> **What is needed**
Say how many lines in this listing include the word "simpl", with no other words in the reply.

++++++++++

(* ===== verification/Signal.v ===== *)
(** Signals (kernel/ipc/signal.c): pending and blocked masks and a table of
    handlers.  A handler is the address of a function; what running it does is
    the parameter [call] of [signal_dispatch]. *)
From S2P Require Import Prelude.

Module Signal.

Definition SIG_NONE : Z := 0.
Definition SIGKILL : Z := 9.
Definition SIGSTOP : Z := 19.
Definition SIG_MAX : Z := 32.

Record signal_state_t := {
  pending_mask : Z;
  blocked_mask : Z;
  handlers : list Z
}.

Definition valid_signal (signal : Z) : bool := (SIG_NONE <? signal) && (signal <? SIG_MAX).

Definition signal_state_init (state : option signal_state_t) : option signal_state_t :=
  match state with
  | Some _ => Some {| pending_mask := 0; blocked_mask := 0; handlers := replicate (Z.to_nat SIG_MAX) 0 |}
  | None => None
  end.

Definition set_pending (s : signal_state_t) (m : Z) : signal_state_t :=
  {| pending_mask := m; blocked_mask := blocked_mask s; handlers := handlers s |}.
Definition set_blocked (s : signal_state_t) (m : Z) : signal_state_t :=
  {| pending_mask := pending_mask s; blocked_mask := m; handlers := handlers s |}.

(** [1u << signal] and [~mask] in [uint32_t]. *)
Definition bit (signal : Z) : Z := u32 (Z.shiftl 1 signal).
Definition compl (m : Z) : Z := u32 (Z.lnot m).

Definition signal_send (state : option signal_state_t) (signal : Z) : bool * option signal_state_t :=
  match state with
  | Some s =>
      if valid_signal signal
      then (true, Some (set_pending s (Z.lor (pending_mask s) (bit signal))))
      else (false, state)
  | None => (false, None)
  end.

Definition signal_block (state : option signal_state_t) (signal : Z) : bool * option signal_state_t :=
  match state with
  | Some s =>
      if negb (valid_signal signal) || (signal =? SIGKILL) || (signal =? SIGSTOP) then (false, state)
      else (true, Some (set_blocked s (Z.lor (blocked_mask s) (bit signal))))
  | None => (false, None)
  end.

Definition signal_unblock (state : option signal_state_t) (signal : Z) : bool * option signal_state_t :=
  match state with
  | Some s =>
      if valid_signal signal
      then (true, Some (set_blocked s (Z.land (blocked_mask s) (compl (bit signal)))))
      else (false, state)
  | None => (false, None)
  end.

++++++++++

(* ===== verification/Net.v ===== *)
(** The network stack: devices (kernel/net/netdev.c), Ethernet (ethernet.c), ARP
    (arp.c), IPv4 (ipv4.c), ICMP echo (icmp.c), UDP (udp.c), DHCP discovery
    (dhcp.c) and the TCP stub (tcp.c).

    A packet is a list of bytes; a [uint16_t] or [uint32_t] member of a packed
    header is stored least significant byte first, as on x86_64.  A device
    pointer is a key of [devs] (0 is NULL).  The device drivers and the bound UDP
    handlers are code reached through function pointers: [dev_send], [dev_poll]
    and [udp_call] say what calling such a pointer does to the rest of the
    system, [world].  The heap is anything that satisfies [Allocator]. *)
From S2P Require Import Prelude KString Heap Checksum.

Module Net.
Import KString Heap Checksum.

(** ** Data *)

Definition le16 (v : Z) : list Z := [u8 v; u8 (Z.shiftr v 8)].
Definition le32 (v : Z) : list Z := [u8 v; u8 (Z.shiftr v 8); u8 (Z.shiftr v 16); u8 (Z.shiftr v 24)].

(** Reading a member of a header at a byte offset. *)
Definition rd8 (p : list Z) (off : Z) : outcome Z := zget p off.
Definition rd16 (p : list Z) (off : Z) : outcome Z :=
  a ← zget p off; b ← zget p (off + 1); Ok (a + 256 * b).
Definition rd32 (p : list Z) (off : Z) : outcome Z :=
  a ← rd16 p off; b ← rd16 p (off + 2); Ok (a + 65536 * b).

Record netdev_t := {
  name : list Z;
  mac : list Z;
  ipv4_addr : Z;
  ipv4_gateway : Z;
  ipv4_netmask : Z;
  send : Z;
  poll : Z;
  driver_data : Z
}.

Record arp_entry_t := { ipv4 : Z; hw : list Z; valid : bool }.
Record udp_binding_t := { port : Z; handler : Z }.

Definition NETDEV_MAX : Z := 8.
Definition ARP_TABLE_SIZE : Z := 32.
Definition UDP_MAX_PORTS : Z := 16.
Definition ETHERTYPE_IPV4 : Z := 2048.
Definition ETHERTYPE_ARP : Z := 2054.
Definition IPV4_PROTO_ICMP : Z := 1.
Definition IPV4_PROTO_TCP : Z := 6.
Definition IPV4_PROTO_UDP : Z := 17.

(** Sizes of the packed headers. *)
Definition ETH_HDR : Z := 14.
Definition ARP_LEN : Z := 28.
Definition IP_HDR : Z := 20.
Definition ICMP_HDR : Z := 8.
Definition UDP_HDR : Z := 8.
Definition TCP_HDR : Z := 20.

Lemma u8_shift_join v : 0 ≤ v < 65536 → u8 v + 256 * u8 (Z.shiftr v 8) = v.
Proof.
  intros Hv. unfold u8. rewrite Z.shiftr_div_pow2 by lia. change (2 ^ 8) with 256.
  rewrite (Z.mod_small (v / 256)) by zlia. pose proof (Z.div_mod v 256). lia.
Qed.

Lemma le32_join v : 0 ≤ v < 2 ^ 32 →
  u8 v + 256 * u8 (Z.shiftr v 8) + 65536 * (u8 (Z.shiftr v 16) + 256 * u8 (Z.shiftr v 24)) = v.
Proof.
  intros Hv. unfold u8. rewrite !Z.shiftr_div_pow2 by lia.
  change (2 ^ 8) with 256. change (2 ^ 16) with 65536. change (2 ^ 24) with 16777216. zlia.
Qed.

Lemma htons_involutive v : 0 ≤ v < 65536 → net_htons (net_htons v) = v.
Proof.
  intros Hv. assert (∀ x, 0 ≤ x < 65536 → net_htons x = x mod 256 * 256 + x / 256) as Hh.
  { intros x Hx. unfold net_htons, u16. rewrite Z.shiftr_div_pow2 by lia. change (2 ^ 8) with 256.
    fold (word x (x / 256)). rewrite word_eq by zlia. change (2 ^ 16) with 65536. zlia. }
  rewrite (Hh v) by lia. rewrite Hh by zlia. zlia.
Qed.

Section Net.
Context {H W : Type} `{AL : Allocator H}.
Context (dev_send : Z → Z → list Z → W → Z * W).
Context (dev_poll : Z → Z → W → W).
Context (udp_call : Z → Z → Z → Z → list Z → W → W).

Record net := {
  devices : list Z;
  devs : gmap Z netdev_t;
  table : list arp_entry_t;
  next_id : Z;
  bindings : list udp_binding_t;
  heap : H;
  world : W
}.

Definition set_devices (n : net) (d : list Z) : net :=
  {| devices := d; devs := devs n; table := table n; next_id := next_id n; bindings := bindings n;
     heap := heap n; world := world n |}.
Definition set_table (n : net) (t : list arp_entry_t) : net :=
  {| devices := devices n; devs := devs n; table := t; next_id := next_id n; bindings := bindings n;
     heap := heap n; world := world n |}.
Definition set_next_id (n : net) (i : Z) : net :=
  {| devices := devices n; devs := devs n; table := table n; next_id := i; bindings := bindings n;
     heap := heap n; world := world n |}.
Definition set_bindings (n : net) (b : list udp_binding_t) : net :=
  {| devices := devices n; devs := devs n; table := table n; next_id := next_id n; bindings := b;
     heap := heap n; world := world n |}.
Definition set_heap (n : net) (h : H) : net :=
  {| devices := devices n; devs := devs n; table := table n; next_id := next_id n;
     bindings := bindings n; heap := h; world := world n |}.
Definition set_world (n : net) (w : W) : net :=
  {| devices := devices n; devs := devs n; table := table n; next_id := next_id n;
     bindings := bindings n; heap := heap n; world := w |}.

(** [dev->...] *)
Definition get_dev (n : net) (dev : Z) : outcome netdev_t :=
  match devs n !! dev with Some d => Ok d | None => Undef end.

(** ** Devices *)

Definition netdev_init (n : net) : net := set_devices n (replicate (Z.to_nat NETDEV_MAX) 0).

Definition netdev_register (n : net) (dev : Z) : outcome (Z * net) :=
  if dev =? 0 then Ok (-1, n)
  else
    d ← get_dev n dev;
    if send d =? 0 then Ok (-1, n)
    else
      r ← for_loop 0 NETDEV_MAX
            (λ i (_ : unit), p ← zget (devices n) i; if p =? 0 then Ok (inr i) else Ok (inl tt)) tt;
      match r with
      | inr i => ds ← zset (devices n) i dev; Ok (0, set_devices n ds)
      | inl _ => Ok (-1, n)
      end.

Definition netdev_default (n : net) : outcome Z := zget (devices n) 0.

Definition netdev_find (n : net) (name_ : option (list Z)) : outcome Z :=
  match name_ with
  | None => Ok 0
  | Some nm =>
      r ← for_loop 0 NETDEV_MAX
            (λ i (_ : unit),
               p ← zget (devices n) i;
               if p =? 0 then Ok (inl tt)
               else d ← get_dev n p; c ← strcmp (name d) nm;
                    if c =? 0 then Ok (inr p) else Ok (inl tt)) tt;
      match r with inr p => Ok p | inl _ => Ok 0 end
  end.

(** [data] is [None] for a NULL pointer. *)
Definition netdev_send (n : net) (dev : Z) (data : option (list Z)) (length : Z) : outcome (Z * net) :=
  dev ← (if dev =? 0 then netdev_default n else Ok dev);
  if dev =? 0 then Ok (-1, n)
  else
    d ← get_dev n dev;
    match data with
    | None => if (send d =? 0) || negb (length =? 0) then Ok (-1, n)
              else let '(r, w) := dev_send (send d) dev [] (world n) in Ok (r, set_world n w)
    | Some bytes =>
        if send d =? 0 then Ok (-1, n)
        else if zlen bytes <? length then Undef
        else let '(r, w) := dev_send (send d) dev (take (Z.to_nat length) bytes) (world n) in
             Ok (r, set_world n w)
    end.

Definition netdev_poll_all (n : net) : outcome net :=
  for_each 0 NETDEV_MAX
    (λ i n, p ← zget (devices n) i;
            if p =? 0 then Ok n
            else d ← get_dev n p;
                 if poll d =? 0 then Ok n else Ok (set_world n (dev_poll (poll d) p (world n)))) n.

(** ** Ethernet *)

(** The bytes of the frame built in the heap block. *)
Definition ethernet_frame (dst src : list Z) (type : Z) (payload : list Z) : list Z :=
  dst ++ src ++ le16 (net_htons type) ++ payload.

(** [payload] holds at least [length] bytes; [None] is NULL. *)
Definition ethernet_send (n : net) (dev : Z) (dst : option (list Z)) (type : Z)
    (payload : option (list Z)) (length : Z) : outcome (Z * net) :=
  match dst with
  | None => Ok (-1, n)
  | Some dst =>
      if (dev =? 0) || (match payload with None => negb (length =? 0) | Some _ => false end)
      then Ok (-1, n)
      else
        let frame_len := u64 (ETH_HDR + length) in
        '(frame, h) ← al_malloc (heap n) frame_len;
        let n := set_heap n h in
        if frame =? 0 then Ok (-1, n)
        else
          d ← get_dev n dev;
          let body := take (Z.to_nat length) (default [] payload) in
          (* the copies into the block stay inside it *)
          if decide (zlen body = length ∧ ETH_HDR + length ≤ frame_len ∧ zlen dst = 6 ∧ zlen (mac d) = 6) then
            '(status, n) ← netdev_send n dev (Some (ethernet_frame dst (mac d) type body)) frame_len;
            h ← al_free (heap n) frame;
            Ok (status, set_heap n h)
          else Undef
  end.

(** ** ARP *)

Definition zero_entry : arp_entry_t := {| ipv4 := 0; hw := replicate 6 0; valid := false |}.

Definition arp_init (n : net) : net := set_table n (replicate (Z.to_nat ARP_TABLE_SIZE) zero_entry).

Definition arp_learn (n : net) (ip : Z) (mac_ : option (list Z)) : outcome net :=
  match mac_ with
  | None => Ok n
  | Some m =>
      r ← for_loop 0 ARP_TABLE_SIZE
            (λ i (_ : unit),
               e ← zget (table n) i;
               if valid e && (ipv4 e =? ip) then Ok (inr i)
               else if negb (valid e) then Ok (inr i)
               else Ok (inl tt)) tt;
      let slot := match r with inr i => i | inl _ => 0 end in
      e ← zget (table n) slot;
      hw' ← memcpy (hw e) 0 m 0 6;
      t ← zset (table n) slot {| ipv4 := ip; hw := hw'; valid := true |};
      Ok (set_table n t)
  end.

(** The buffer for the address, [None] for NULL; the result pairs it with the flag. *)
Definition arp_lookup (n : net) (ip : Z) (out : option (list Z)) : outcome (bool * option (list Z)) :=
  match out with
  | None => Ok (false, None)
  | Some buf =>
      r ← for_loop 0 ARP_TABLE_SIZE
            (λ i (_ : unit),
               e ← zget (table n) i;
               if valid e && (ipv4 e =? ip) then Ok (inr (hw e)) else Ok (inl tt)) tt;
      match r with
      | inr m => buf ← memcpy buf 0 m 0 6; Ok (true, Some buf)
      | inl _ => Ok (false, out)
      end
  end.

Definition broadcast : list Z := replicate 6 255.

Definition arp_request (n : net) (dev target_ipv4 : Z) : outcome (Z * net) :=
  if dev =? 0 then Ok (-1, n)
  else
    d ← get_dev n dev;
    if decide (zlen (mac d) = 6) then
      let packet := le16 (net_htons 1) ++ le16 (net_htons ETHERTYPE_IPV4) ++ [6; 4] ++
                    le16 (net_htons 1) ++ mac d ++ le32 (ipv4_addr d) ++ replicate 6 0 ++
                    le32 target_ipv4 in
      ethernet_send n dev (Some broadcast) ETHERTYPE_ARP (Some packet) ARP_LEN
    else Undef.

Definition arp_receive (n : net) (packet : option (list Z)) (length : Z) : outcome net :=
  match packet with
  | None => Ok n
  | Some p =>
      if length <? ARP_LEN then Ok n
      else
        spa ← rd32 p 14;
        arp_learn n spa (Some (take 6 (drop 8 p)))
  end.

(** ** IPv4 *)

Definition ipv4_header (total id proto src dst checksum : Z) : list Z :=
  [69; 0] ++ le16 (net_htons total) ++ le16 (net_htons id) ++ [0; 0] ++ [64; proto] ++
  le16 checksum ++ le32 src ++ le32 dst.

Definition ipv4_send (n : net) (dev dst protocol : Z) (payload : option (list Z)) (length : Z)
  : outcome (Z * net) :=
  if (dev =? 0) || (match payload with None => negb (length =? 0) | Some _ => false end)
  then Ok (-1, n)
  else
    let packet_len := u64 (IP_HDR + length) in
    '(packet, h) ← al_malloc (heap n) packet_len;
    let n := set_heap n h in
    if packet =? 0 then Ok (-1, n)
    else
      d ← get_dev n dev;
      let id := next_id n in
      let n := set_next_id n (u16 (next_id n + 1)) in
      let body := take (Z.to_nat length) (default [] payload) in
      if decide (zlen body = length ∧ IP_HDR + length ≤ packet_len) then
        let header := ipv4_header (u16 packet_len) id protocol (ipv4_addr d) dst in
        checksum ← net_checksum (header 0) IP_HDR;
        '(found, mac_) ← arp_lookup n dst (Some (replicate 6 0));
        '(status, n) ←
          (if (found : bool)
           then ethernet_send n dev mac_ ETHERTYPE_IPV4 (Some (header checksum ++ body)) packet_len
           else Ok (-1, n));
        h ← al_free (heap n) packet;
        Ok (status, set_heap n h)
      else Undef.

++++++++++

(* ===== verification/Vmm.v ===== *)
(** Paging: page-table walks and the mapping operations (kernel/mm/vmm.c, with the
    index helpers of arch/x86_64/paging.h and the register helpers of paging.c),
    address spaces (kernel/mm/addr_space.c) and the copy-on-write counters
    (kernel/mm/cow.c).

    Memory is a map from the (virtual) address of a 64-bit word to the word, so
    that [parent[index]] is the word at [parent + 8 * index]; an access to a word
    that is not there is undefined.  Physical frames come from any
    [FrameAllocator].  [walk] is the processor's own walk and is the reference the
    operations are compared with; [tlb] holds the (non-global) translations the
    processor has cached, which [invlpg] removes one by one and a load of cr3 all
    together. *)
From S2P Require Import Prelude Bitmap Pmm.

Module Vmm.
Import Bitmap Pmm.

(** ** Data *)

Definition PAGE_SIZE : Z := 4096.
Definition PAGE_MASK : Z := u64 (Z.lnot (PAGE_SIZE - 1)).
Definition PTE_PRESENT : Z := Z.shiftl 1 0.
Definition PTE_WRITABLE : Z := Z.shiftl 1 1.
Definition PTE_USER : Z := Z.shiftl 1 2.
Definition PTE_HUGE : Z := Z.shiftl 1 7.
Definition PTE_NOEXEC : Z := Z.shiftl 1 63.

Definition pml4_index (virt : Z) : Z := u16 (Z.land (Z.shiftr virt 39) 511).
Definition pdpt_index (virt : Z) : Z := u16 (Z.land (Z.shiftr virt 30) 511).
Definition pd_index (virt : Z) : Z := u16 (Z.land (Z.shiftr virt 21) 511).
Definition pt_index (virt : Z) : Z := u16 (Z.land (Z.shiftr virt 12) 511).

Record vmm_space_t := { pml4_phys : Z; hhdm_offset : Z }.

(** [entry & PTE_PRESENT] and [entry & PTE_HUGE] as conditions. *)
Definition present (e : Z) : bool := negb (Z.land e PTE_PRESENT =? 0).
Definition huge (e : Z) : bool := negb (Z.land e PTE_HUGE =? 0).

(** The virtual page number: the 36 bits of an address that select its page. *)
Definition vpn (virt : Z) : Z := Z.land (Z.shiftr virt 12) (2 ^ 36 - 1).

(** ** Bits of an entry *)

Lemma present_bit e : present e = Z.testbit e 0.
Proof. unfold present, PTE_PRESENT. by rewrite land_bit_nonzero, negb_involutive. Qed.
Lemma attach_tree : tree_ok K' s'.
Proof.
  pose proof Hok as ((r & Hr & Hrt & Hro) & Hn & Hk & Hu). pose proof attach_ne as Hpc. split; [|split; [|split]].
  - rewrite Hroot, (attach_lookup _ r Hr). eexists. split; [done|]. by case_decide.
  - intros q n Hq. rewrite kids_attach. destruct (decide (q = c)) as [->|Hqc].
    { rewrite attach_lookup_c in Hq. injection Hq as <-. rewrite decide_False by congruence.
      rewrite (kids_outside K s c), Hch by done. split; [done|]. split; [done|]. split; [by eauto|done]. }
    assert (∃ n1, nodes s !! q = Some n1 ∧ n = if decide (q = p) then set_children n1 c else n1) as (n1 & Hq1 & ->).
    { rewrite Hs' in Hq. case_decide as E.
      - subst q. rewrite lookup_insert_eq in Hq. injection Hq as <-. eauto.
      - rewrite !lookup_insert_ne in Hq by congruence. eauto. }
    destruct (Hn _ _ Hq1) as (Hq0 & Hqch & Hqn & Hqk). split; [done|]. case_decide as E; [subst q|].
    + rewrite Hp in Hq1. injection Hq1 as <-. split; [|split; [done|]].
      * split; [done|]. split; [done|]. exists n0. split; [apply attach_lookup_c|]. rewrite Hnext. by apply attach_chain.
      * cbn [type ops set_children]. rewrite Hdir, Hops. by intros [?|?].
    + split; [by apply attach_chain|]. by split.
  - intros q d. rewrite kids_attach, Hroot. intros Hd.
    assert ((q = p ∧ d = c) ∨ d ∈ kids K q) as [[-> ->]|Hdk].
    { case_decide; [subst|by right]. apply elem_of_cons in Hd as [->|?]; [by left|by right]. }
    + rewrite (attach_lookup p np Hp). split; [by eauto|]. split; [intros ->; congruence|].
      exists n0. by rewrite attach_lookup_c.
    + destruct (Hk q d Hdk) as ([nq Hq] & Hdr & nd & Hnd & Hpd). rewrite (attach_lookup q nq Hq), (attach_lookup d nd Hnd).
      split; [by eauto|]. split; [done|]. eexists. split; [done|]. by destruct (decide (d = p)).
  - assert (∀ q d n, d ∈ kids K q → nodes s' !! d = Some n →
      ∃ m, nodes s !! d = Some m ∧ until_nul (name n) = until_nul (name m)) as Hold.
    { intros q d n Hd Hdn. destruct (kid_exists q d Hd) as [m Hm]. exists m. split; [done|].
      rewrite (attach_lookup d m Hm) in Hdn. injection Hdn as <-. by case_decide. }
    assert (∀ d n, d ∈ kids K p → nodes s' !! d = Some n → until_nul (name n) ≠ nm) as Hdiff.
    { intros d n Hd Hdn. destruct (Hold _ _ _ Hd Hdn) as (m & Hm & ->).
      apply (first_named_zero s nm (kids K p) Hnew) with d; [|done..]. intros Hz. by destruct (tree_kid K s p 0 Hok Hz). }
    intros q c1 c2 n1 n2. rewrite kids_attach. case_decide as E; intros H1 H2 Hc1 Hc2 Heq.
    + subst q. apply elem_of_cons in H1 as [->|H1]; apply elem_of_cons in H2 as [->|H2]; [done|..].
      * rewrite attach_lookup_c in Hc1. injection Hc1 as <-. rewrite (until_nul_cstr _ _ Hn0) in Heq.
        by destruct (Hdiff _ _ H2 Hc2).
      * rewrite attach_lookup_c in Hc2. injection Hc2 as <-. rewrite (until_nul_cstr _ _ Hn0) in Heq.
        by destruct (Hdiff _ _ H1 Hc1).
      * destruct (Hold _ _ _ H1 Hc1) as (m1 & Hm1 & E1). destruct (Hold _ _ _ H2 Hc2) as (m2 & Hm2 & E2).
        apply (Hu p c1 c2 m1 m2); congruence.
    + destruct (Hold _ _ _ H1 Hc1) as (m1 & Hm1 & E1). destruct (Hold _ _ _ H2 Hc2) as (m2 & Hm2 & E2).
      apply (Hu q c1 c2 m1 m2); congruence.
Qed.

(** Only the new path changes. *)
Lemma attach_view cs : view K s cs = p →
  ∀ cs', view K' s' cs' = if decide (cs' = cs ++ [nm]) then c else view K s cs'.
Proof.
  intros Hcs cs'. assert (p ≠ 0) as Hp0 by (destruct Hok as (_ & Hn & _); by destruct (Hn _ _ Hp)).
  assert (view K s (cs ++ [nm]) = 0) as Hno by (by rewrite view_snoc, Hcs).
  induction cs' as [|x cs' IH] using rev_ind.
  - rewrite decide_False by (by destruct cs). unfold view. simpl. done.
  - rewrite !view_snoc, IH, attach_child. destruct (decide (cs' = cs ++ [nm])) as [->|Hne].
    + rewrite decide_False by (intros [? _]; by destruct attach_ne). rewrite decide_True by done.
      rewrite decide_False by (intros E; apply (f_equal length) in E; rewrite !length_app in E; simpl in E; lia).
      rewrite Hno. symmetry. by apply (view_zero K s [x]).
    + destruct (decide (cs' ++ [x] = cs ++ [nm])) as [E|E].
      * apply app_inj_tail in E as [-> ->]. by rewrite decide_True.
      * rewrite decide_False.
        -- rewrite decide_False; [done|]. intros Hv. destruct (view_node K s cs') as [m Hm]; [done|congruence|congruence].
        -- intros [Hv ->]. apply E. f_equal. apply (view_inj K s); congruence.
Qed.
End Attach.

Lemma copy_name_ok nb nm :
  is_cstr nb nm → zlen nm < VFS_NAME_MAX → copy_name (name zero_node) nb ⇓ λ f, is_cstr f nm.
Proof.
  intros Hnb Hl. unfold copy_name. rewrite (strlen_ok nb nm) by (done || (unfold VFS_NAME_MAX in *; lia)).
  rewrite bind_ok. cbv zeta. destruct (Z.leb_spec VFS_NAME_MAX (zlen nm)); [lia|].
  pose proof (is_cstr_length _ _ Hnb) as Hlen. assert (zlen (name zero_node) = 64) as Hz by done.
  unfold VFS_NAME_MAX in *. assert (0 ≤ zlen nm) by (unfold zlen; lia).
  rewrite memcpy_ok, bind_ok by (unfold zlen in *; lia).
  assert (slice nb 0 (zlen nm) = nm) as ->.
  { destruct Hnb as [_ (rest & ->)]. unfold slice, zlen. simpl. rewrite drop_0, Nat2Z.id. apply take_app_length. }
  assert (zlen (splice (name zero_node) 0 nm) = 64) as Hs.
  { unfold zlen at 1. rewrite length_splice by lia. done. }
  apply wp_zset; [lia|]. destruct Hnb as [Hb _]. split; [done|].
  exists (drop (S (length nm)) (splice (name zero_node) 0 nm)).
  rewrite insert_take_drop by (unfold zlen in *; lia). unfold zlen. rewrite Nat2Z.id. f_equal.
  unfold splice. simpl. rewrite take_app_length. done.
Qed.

++++++++++

> **Solution to the problem**
4